(LISTED RECORDS Opens)

(* ===== verification/RedisInv.v ===== *)
(** * Weakest preconditions for the scripts, and the invariant of the keys

    [wp m Q E k]: run on the keys [k], whatever the server, the script [m]
    answers with [Q] of the answer and of the keys it leaves, or stops with [E]
    of the error and of the keys.  A script is atomic but has no rollback of its
    own, so [E] matters: with [never] for it, [m] cannot stop early at all.

    [kinv]: the hashes, sets and sorted sets of a scope agree. *)
From S2P Require Import Prelude Types GoText Config Scope MapSum RedisData RedisScripts.

(** ** Rules *)

Definition never (e : lerror) (k : keys) : Prop := False.

Section Wp.
Context {C : Type} `{!RedisServer C}.

Definition wp {A : Type} (m : L C A) (Q : A -> keys -> Prop) (E : lerror -> keys -> Prop) (k : keys) : Prop :=
  forall t, l_k t = k ->
  match m t with
  | (t', inl a) => Q a (l_k t')
  | (t', inr e) => E e (l_k t')
  end.

Section Rules.
Context {A B : Type}.
Implicit Types (Q : A -> keys -> Prop) (E : lerror -> keys -> Prop).

Lemma lwp_mono (m : L C A) Q Q' E k : wp m Q E k -> (forall a k', Q a k' -> Q' a k') -> wp m Q' E k.
Proof. intros Hm HQ t Ht. specialize (Hm t Ht). destruct (m t) as [t' [a|e]]; auto. Qed.

Lemma lwp_conseq (m : L C A) Q Q' E E' k :
  wp m Q E k -> (forall a k', Q a k' -> Q' a k') -> (forall e k', E e k' -> E' e k') -> wp m Q' E' k.
Proof. intros Hm HQ HE t Ht. specialize (Hm t Ht). destruct (m t) as [t' [a|e]]; auto. Qed.

Lemma lwp_never (m : L C A) Q E k : wp m Q never k -> wp m Q E k.
Proof. intros Hm t Ht. specialize (Hm t Ht). by destruct (m t) as [t' [a|e]]. Qed.

Lemma lwp_ret (a : A) Q E k : Q a k -> wp (mret a : L C A) Q E k.
Proof. by intros HQ t <-. Qed.

Lemma lwp_bind (m : L C B) (f : B -> L C A) Q E k : wp m (fun b => wp (f b) Q E) E k -> wp (m ≫= f) Q E k.
Proof.
  intros Hm t Ht. specialize (Hm t Ht). unfold mbind, L_bind. destruct (m t) as [t' [b|e]]; [by apply Hm|done].
Qed.

Lemma lwp_fail (e : lerror) Q E k : E e k -> wp (fail e : L C A) Q E k.
Proof. by intros HE t <-. Qed.

Lemma lwp_read (f : keys -> A) Q E k : Q (f k) k -> wp (read f : L C A) Q E k.
Proof. by intros HQ t <-. Qed.

Lemma lwp_need (o : option A) a Q E k : o = Some a -> Q a k -> wp (need o : L C A) Q E k.
Proof. intros -> HQ. by apply lwp_ret. Qed.

End Rules.

Lemma lwp_write f (Q : unit -> keys -> Prop) E k : Q tt (f k) -> wp (write f : L C unit) Q E k.
Proof. by intros HQ t <-. Qed.

Lemma lwp_set_node id f h (Q : unit -> keys -> Prop) E k :
  k_node k !! id = Some h -> Q tt (k <| k_node ::= <[id := f h]> |>) -> wp (set_node id f : L C unit) Q E k.
Proof. intros Hh HQ t <-. unfold set_node. by rewrite Hh. Qed.

Lemma lwp_any_order l (Q : list string -> keys -> Prop) E k :
  (forall l', l' ≡ₚ l -> Q l' k) -> wp (any_order l : L C _) Q E k.
Proof.
  intros HQ t <-. unfold any_order. pose proof (rs_order_perm l (l_c t)) as Hp. destruct (rs_order l (l_c t)). by apply HQ.
Qed.

Lemma lwp_nowMs (Q : Z -> keys -> Prop) E k : (forall now, Q now k) -> wp (nowMs : L C Z) Q E k.
Proof. intros HQ t <-. unfold nowMs. destruct (clk_Now (l_c t)). apply HQ. Qed.

Lemma lwp_random n (Q : Z -> keys -> Prop) E k : (forall v, Q v k) -> wp (random_below n : L C Z) Q E k.
Proof. intros HQ t <-. unfold random_below. destruct (clk_Jitter n (l_c t)). apply HQ. Qed.

(** A loop whose [i]-th round finds [I] of what is left. *)
Lemma lwp_each {A : Type} (f : A -> L C unit) (I : list A -> keys -> Prop) E l k :
  I l k -> (forall x l k, I (x :: l) k -> wp (f x) (fun _ => I l) E k) -> wp (each l f) (fun _ => I []) E k.
Proof.
  intros HI Hf. revert k HI. induction l as [|x l IH]; intros k HI; [by apply lwp_ret|].
  apply lwp_bind. eapply lwp_mono; [by apply Hf|]. intros [] k' HI'. by apply IH.
Qed.

(** ** Counters and events *)

Definition bump_bucket (p : Phase) (s : Status) (d : Z) (k : keys) : keys := k <| k_stats ::= hincr (bucketField p s) d |>.

Lemma lwp_adjustBucket p s d (Q : unit -> keys -> Prop) E k :
  Q tt (bump_bucket p s d k) -> wp (adjustBucket p s d : L C unit) Q E k.
Proof. by apply lwp_write. Qed.

(** An event in the stream, of whose older entries the server drops [n]. *)
Definition logged (id : string) (ev : Event) (n : nat) (k : keys) : keys :=
  k <| k_node ::= alter (fun h => h <| h_seq ::= Z.succ |>) id |> <| k_cursor ::= Z.succ |>
    <| k_events ::= fun l => drop n (l ++ [ev]) |>.

Lemma lwp_recordEvent id kind from to reason message attempt nodeKind atMs (Q : unit -> keys -> Prop) E k :
  is_Some (k_node k !! id) ->
  (forall ev n, ev_Cursor ev = Z.succ (k_cursor k) -> n <= length (k_events k) -> Q tt (logged id ev n k)) ->
  wp (recordEvent id kind from to reason message attempt nodeKind atMs : L C unit) Q E k.
Proof.
  intros [h Hh] HQ. unfold recordEvent. eapply lwp_bind, lwp_set_node; [exact Hh|]. apply lwp_bind, lwp_read, lwp_bind, lwp_write, lwp_bind, lwp_read.
  intros t Ht. unfold xadd, mbind, L_bind. destruct (rs_trim (l_c t)) as [n c]. simpl. rewrite Ht. simpl.
  rewrite lookup_insert_eq. simpl.
  specialize (HQ (mkEvent kind "" id (Z.succ (h_seq h)) (Z.succ (k_cursor k)) from to reason message attempt nodeKind (msToTime atMs) false)
    (n `min` (length (k_events k) + 1 - Z.to_nat 20000)) eq_refl).
  assert (E0 : <[id := h <| h_seq ::= Z.succ |>]> (k_node k) = alter (fun h => h <| h_seq ::= Z.succ |>) id (k_node k)).
  { apply map_eq. intros j. destruct (decide (j = id)) as [->|Hj].
    - by rewrite lookup_insert_eq, lookup_alter_eq, Hh.
    - by rewrite lookup_insert_ne, lookup_alter_ne. }
  unfold logged in HQ. unfold set in *. simpl in *. rewrite E0. apply HQ.
  assert (1 <= Z.to_nat 20000) by (apply (Z2Nat.inj_le 1 20000); lia). lia.
Qed.

End Wp.

(** Apply the rule of the next step; what stays is the obligation of that step. *)
Ltac lwp_step :=
  lazymatch goal with
  | |- wp (_ ≫= _) _ _ _ => apply lwp_bind
  | |- wp (mret _) _ _ _ => apply lwp_ret
  | |- wp (read _) _ _ _ => apply lwp_read
  | |- wp (write _) _ _ _ => apply lwp_write
  | |- wp (adjustBucket _ _ _) _ _ _ => apply lwp_adjustBucket
  | |- wp nowMs _ _ _ => apply lwp_nowMs; intros ?
  | |- wp (random_below _) _ _ _ => apply lwp_random; intros ?
  | |- wp (any_order _) _ _ _ => apply lwp_any_order; intros ? ?
  | |- wp (error_reply _) _ _ _ => apply lwp_fail
  end.

Ltac lwp_steps := repeat lwp_step.

(** ** The invariant *)

Definition done (h : hnode) : bool := bool_decide (h_phase h = PhaseDone).

Definition coherent (h : hnode) : bool :=
  match h_phase h with
  | PhaseBlocked | PhaseScheduled | PhaseReady => bool_decide (h_status h = StatusNew)
  | PhaseClaimed => bool_decide (h_status h = StatusInProgress)
  | PhaseDone => Status_Terminal (h_status h)
  end.

Definition edge_class (ns : gmap string hnode) (a : string) (sat : bool) : DepClass :=
  match ns !! a with
  | Some h => class_of sat (h_status h) (h_reason h)
  | None => DUnsat
  end.

(** 1 for an edge into [b] of class [c]. *)
Definition into (ns : gmap string hnode) (b : string) (c : DepClass) (e : string * string) (sat : bool) : Z :=
  Z.b2z (bool_decide (e.1 = b) && bool_decide (edge_class ns e.2 sat = c)).

Definition edge_count (k : keys) (b : string) (c : DepClass) : Z := msum (into (k_node k) b c) (k_pred k).

Definition floor (k : keys) : Z := stat (k_stats k) "EpochFloor".

(** Hashes, sets of edges and the index: an edge is in both directions, joins
    two nodes in increasing rank, and is counted in the tally of its target by
    what became of its source. *)
Record ginv (k : keys) : Prop := {
  gi_blob : forall i, is_Some (k_blob k !! i) <-> is_Some (k_node k !! i);
  gi_idx : forall i, i ∈ k_idx k <-> is_Some (k_node k !! i);
  gi_edge : forall a b sat, k_pred k !! (b, a) = Some sat ->
    exists ha hb, k_node k !! a = Some ha /\ k_node k !! b = Some hb /\ (h_ord ha < h_ord hb)%Z /\
      (sat = true -> done ha = true);
  gi_succ : forall a b, (a, b) ∈ k_succ k <-> is_Some (k_pred k !! (b, a));
  gi_deps : forall b hb c, k_node k !! b = Some hb -> dep_field c (h_deps hb) = edge_count k b c;
  gi_coh : forall i h, k_node k !! i = Some h -> coherent h = true;
  gi_rank : forall i h, k_node k !! i = Some h -> (h_ord h <= k_nextord k)%Z;
  gi_rank_inj : forall i j h h', k_node k !! i = Some h -> k_node k !! j = Some h' -> h_ord h = h_ord h' -> i = j;
  gi_epoch : forall i h, k_node k !! i = Some h -> (0 <= h_epoch h)%Z;
  gi_floor : (0 <= floor k)%Z
}.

(LISTED RECORDS Closes)

The word "whose" is the filter: copy every line of the listing above that contains it.

(** A loop whose [i]-th round finds [I] of what is left. *)
(** An event in the stream, of whose older entries the server drops [n]. *)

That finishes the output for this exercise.